My young friend David was recently driving back to Northern California after a brief visit with his family in the Bay Area. In route his radiator blew up and he had to be towed to the nearest small town. While conversing with the mechanic he asked him if he knew Jesus. The man’s face, white with shock, said to David that he knew about Jesus and had that very day been pondering what it would be like to know him personally! “So, do you want to meet him right now?” David asked in a kind but bold way. Right then and there he led him in a prayer to receive Jesus. Neither David nor the small town car mechanic woke up in the morning with this encounter written into their agenda for the day. Detours don’t always have to be bad trips, they can, by divine appointment, they might put us in contact with opportunities otherwise unknown to us.

Palm trees, toy soldiers, and alcoholics adjust…

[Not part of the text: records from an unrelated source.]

(** Writing [True] at an on-grid position that holds [False] succeeds and
    keeps the board consistent with the enlarged set of mines. *)
Lemma board_set_consistent (self : Minesweeper.t) (i j : Z) :
  board_consistent self →
  0 ≤ i ∧ i < Minesweeper.height self →
  0 ≤ j ∧ j < Minesweeper.width self →
  ∃ board',
    Minesweeper.board_set self i j = Some board'
    ∧ board_consistent
        (Minesweeper.mk (Minesweeper.height self) (Minesweeper.width self)
           (Minesweeper.mines self ∪ {[ (i, j) ]}) board'
           (Minesweeper.mines_found self)).
Proof.
  intros (Hlen & Hrows & Hgrid & Hcells) Hi Hj.
  destruct (board_at_on_grid self i j Hlen Hrows Hi Hj) as (row & Hrow & _ & Hjlt).
  exists (<[Z.to_nat i := <[Z.to_nat j := true]> row]> (Minesweeper.board self)).
  split.
  { unfold Minesweeper.board_set, Minesweeper.py_setitem.
    rewrite py_getitem_nonneg, Hrow by lia.
    rewrite py_position_nonneg by lia. rewrite py_position_nonneg by lia. reflexivity. }
  set (self' := Minesweeper.mk _ _ _ _ _).
  assert (Hlen' : length (Minesweeper.board self') = Z.to_nat (Minesweeper.height self')).
  { unfold self'. cbn [Minesweeper.board Minesweeper.height]. rewrite length_insert. exact Hlen. }
  assert (Hrows' : ∀ r, r ∈ Minesweeper.board self' →
                        length r = Z.to_nat (Minesweeper.width self')).
  { unfold self'. cbn [Minesweeper.board Minesweeper.width]. intros r Hr.
    apply list_elem_of_lookup in Hr as [k Hk].
    apply list_lookup_insert_Some in Hk as [(_ & <- & _) | (_ & Hk)].
    - rewrite length_insert. apply Hrows. eapply list_elem_of_lookup_2. exact Hrow.
    - apply Hrows. eapply list_elem_of_lookup_2. exact Hk. }
  split; [exact Hlen'|]. split; [exact Hrows'|]. split.
  - unfold self'. cbn [Minesweeper.mines Minesweeper.height Minesweeper.width].
    intros c Hc. apply elem_of_union in Hc as [Hc | Hc]; [apply Hgrid, Hc|].
    apply elem_of_singleton in Hc. subst c. simpl. auto.
  - intros i' j' Hi' Hj'.
    destruct (board_at_on_grid self' i' j' Hlen' Hrows' Hi' Hj') as (row' & Hrow' & -> & _).
    unfold self' in Hrow', Hi', Hj' |- *.
    cbn [Minesweeper.board Minesweeper.mines Minesweeper.height Minesweeper.width] in *.
    destruct (board_at_on_grid self i' j' Hlen Hrows Hi' Hj') as (row0 & Hrow0 & Hat0 & _).
    specialize (Hcells i' j' Hi' Hj'). rewrite Hat0 in Hcells.
    apply list_lookup_insert_Some in Hrow' as [(Heqi & <- & _) | (Hnei & Hrow')].
    + rewrite <- Heqi, Hrow in Hrow0. injection Hrow0 as <-.
      assert (i' = i) by lia. subst i'.
      destruct (decide (j' = j)) as [-> | Hnej].
      * rewrite list_lookup_insert_eq by exact Hjlt.
        rewrite bool_decide_eq_true_2; [reflexivity|].
        apply elem_of_union. right. apply elem_of_singleton. reflexivity.
      * rewrite list_lookup_insert_ne by lia. rewrite Hcells. f_equal.
        apply bool_decide_ext. rewrite elem_of_union, elem_of_singleton.
        split; [auto | intros [H | H]; [exact H | congruence]].
    + rewrite Hrow0 in Hrow'. injection Hrow' as <-. rewrite Hcells. f_equal.
      apply bool_decide_ext. rewrite elem_of_union, elem_of_singleton.
      split; [auto | intros [H | H]; [exact H|]].
      injection H as -> ->. lia.
Qed.

(** One iteration of the loop on a consistent board with an in-range
    draw: a cell that is already a mine is skipped, any other cell becomes
    a mine. *)
Lemma place_mines_step (requested : Z) (i j : Z) (rest : list Cell)
    (self : Minesweeper.t) :
  board_consistent self →
  Z.of_nat (size (Minesweeper.mines self)) ≠ requested →
  0 ≤ i ∧ i < Minesweeper.height self →
  0 ≤ j ∧ j < Minesweeper.width self →
  ∃ self',
    Minesweeper.place_mines requested ((i, j) :: rest) self
    = Minesweeper.place_mines requested rest self'
    ∧ board_consistent self'
    ∧ Minesweeper.height self' = Minesweeper.height self
    ∧ Minesweeper.width self' = Minesweeper.width self
    ∧ Minesweeper.mines_found self' = Minesweeper.mines_found self
    ∧ Minesweeper.mines self' = Minesweeper.mines self ∪ {[ (i, j) ]}.
Proof.
  intros Hcons Hsize Hi Hj. rewrite place_mines_unfold.
  destruct (decide (_ = requested)) as [Heq|_]; [contradiction|].
  destruct (decide (Minesweeper.height self ≤ 0)); [lia|].
  destruct (decide (Minesweeper.width self ≤ 0)); [lia|].
  pose proof Hcons as (_ & _ & _ & Hcells). rewrite (Hcells i j Hi Hj).
  destruct (bool_decide _) eqn:Hmine.
  - apply bool_decide_eq_true in Hmine. exists self.
    split; [reflexivity|]. split; [exact Hcons|]. repeat (split; [reflexivity|]).
    apply leibniz_equiv. intros c. rewrite elem_of_union, elem_of_singleton.
    split; [auto | intros [H | ->]; assumption].
  - destruct (board_set_consistent self i j Hcons Hi Hj) as (board' & Hset & Hcons').
    rewrite Hset. eexists. split; [reflexivity|]. split; [exact Hcons'|].
    repeat split.
Qed.

(** Whatever the loop returns is a consistent board with exactly the
    requested number of mines, all of them among the cells drawn. *)
Lemma place_mines_consistent (requested : Z) (draws : list Cell)
    (self r : Minesweeper.t) :
  board_consistent self →
  draws_in_range (Minesweeper.height self) (Minesweeper.width self) draws →
  Minesweeper.place_mines requested draws self = Some (inr r) →
  board_consistent r
  ∧ Z.of_nat (size (Minesweeper.mines r)) = requested
  ∧ Minesweeper.height r = Minesweeper.height self
  ∧ Minesweeper.width r = Minesweeper.width self
  ∧ Minesweeper.mines_found r = Minesweeper.mines_found self
  ∧ Minesweeper.mines self ⊆ Minesweeper.mines r
  ∧ Minesweeper.mines r ⊆ Minesweeper.mines self ∪ list_to_set draws.
Proof.
  revert self. induction draws as [|[i j] rest IH]; intros self Hcons Hrange Hres.
  - rewrite place_mines_unfold in Hres.
    destruct (decide (_ = requested)) as [Heq|_].
    + injection Hres as <-. repeat (split; [assumption || reflexivity|]).
      apply union_subseteq_l.
    + destruct (decide (_ ≤ 0)); [discriminate|]. destruct (decide (_ ≤ 0)); discriminate.
  - destruct (decide (Z.of_nat (size (Minesweeper.mines self)) = requested)) as [Heq|Hne].
    + rewrite place_mines_unfold in Hres. destruct (decide (_ = requested)); [|contradiction].
      injection Hres as <-. repeat (split; [assumption || reflexivity|]).
      apply union_subseteq_l.
    + destruct (Hrange (i, j) (list_elem_of_here _ _)) as [Hi Hj]. simpl in Hi, Hj.
      destruct (place_mines_step requested i j rest self Hcons Hne Hi Hj)
        as (self' & Hstep & Hcons' & Hh & Hw & Hf & Hm).
      pose proof (eq_trans (eq_sym Hstep) Hres) as Hres'.
      destruct (IH self' Hcons') as (Hr1 & Hr2 & Hr3 & Hr4 & Hr5 & Hr6 & Hr7);
        [|exact Hres'|].
      { rewrite Hh, Hw. intros c Hc. apply Hrange, list_elem_of_further, Hc. }
      split; [exact Hr1|]. split; [exact Hr2|]. split; [congruence|].
      split; [congruence|]. split; [congruence|]. split.
      * intros c Hc. apply Hr6. rewrite Hm. apply elem_of_union. left. exact Hc.
      * intros c Hc. apply Hr7 in Hc. rewrite Hm in Hc.
        rewrite list_to_set_cons. rewrite !elem_of_union in *. tauto.
Qed.

(** With enough different cells among the draws the loop returns. *)
Lemma place_mines_completes (requested : Z) (draws : list Cell) (self : Minesweeper.t) :
  board_consistent self →
  draws_in_range (Minesweeper.height self) (Minesweeper.width self) draws →
  Z.of_nat (size (Minesweeper.mines self)) ≤ requested →
  requested ≤ Z.of_nat (size (Minesweeper.mines self ∪ list_to_set draws)) →
  ∃ r, Minesweeper.place_mines requested draws self = Some (inr r).
Proof.
  revert self. induction draws as [|[i j] rest IH]; intros self Hcons Hrange Hlo Hhi.
  - rewrite list_to_set_nil, (right_id_L ∅ (∪)) in Hhi.
    rewrite place_mines_unfold. destruct (decide (_ = requested)); [eauto | lia].
  - destruct (decide (Z.of_nat (size (Minesweeper.mines self)) = requested)) as [Heq|Hne].
    { rewrite place_mines_unfold. destruct (decide (_ = requested)); [eauto | contradiction]. }
    destruct (Hrange (i, j) (list_elem_of_here _ _)) as [Hi Hj]. simpl in Hi, Hj.
    destruct (place_mines_step requested i j rest self Hcons Hne Hi Hj)
      as (self' & Hstep & Hcons' & Hh & Hw & Hf & Hm).
    cut (∃ r, Minesweeper.place_mines requested rest self' = Some (inr r)).
    { intros [r Hr]. exists r. exact (eq_trans Hstep Hr). }
    apply IH.
    + exact Hcons'.
    + rewrite Hh, Hw. intros c Hc. apply Hrange, list_elem_of_further, Hc.
    + rewrite Hm. pose proof (size_union_alt (Minesweeper.mines self) ({[ (i, j) ]} : gset Cell)) as Hsz.
      assert (Hle : (size (({[ (i, j) ]} : gset Cell) ∖ Minesweeper.mines self) ≤ 1)%nat).
      { rewrite <- (size_singleton (C := gset Cell) (i, j)).
        apply subseteq_size. intros c Hc. apply elem_of_difference in Hc as [Hc _]. exact Hc. }
      lia.
    + rewrite Hm. rewrite list_to_set_cons in Hhi.
      rewrite <- (assoc_L (∪)). exact Hhi.
Qed.

Lemma size_list_to_set_le (l : list Cell) :
  (size (list_to_set l : gset Cell) ≤ length l)%nat.
Proof.
  induction l as [|c l IH]; [rewrite list_to_set_nil, size_empty; lia|].
  rewrite list_to_set_cons, size_union_alt, size_singleton. cbn [length].
  assert ((size ((list_to_set l : gset Cell) ∖ {[c]}) ≤ size (list_to_set l : gset Cell))%nat).
  { apply subseteq_size. intros x Hx. apply elem_of_difference in Hx as [Hx _]. exact Hx. }
  lia.
Qed.

Lemma grid_length (rows : list Z) (columns : list Z) :
  length (rows ≫= λ i, (λ j, (i, j)) <$> columns) = (length rows * length columns)%nat.
Proof.
  induction rows as [|i rows IH]; [reflexivity|].
  rewrite bind_cons, length_app, length_fmap, IH. reflexivity.
Qed.

(** A set of on-grid cells has at most [height * width] members. *)
Lemma size_on_grid (X : gset Cell) (height width : Z) :
  0 ≤ height → 0 ≤ width →
  (∀ c, c ∈ X → (0 ≤ c.1 ∧ c.1 < height) ∧ (0 ≤ c.2 ∧ c.2 < width)) →
  Z.of_nat (size X) ≤ height * width.
Proof.
  intros Hh Hw Hgrid.
  set (grid := seqZ 0 height ≫= λ i, (λ j, (i, j)) <$> seqZ 0 width).
  assert (Hsub : X ⊆ list_to_set grid).
  { intros [i j] Hc. apply elem_of_list_to_set, list_elem_of_bind.
    destruct (Hgrid _ Hc) as [Hi Hj]. simpl in Hi, Hj.
    exists i. split; [|apply elem_of_seqZ; lia].
    apply list_elem_of_fmap. exists j. split; [reflexivity | apply elem_of_seqZ; lia]. }
  apply subseteq_size in Hsub.
  pose proof (size_list_to_set_le grid) as Hle.
  assert (Hlen : @length Cell grid = (Z.to_nat height * Z.to_nat width)%nat).
  { unfold grid. etransitivity; [apply grid_length|]. rewrite !length_seqZ. reflexivity. }
  assert (Hmul : Z.of_nat (Z.to_nat height * Z.to_nat width) = height * width).
  { rewrite Nat2Z.inj_mul. lia. }
  assert (Hbound : (size X ≤ Z.to_nat height * Z.to_nat width)%nat).
  { etransitivity; [exact Hsub|]. etransitivity; [exact Hle|].
    apply Nat.eq_le_incl, Hlen. }
  lia.
Qed.

(** The loop cannot stop when the requested number of mines is negative
    or exceeds the number of cells. *)
Lemma place_mines_never (requested : Z) (draws : list Cell) (self : Minesweeper.t) :
  board_consistent self →
  0 < Minesweeper.height self → 0 < Minesweeper.width self →
  draws_in_range (Minesweeper.height self) (Minesweeper.width self) draws →
  requested < 0 ∨ Minesweeper.height self * Minesweeper.width self < requested →
  Minesweeper.place_mines requested draws self = None.
Proof.
  revert self. induction draws as [|[i j] rest IH]; intros self Hcons Hh Hw Hrange Hreq.
  - rewrite place_mines_unfold.
    assert (Hsize : Z.of_nat (size (Minesweeper.mines self)) ≠ requested).
    { pose proof Hcons as (_ & _ & Hgrid & _).
      pose proof (size_on_grid _ _ _ (Z.lt_le_incl _ _ Hh) (Z.lt_le_incl _ _ Hw) Hgrid). lia. }
    destruct (decide (_ = requested)); [contradiction|].
    destruct (decide (_ ≤ 0)); [lia|]. destruct (decide (_ ≤ 0)); [lia | reflexivity].
  - assert (Hsize : Z.of_nat (size (Minesweeper.mines self)) ≠ requested).
    { pose proof Hcons as (_ & _ & Hgrid & _).
      pose proof (size_on_grid _ _ _ (Z.lt_le_incl _ _ Hh) (Z.lt_le_incl _ _ Hw) Hgrid). lia. }
    destruct (Hrange (i, j) (list_elem_of_here _ _)) as [Hi Hj]. simpl in Hi, Hj.
    destruct (place_mines_step requested i j rest self Hcons Hsize Hi Hj)
      as (self' & Hstep & Hcons' & Hh' & Hw' & _ & _).
    refine (eq_trans Hstep _). apply IH.
    + exact Hcons'.
    + lia.
    + lia.
    + rewrite Hh', Hw'. intros c Hc. apply Hrange, list_elem_of_further, Hc.
    + rewrite Hh', Hw'. exact Hreq.
Qed.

And no one pours new wine into old wineskins. If he does, the new wine will burst the skins, the wine will run out and the wineskins will be ruined. No, new wine must be poured into new wineskins. And no one after drinking old wine wants the new, for he says, “The old is better.” Luke 5:38-39

The reason we need “new wineskins” is because they’re flexible. They’re capable of stretching to accommodate the new wine that’s expanding inside them. The old skins are brittle and won’t expand along with the new wine. Someone said, “The only way to get new wine skins is to kill an old goat!”

Jesus said that some “say the old is better.” The older you get, the more you like old things, like what we call “the good old days.” That’s exactly what they are, they might have been good, but they’re also old. Because they’ve happened already, they’re not new, but old.  Someone said that by definition “a conservative is someone who thinks that nothing should ever be done the first time.

“Old” wine tastes better because our palate is used to it. they like different food in India or Kenya than we do here in the U.S., not because they’re born with a different kind of taste buds or because there’s a right kind of food and a wrong kind. Your palate adjusts to the food and drink you give it. If God gives you something you don’t like at first, you’ll either learn to like it or learn to live with it, because if you don’t, you’ll die without it.

The palm tree is able to flex with vehement tropical winds. I’ve seen them bend almost all the way to the ground so as not to snap off at the trunk.

Did you ever have one of those toy soldiers who, when wound up and set on the floor, march until they run into something, at which point they shift course and go another direction? They don’t seem to have a problem adjusting to whatever surprises crop up. Sometimes they run into an obstacle perpendicularly and get stuck marching against the wall until they run out of energy. Sadly, they don’t make the adjustment, instead they insist on stubbornly beating their head against the wall until they die that way.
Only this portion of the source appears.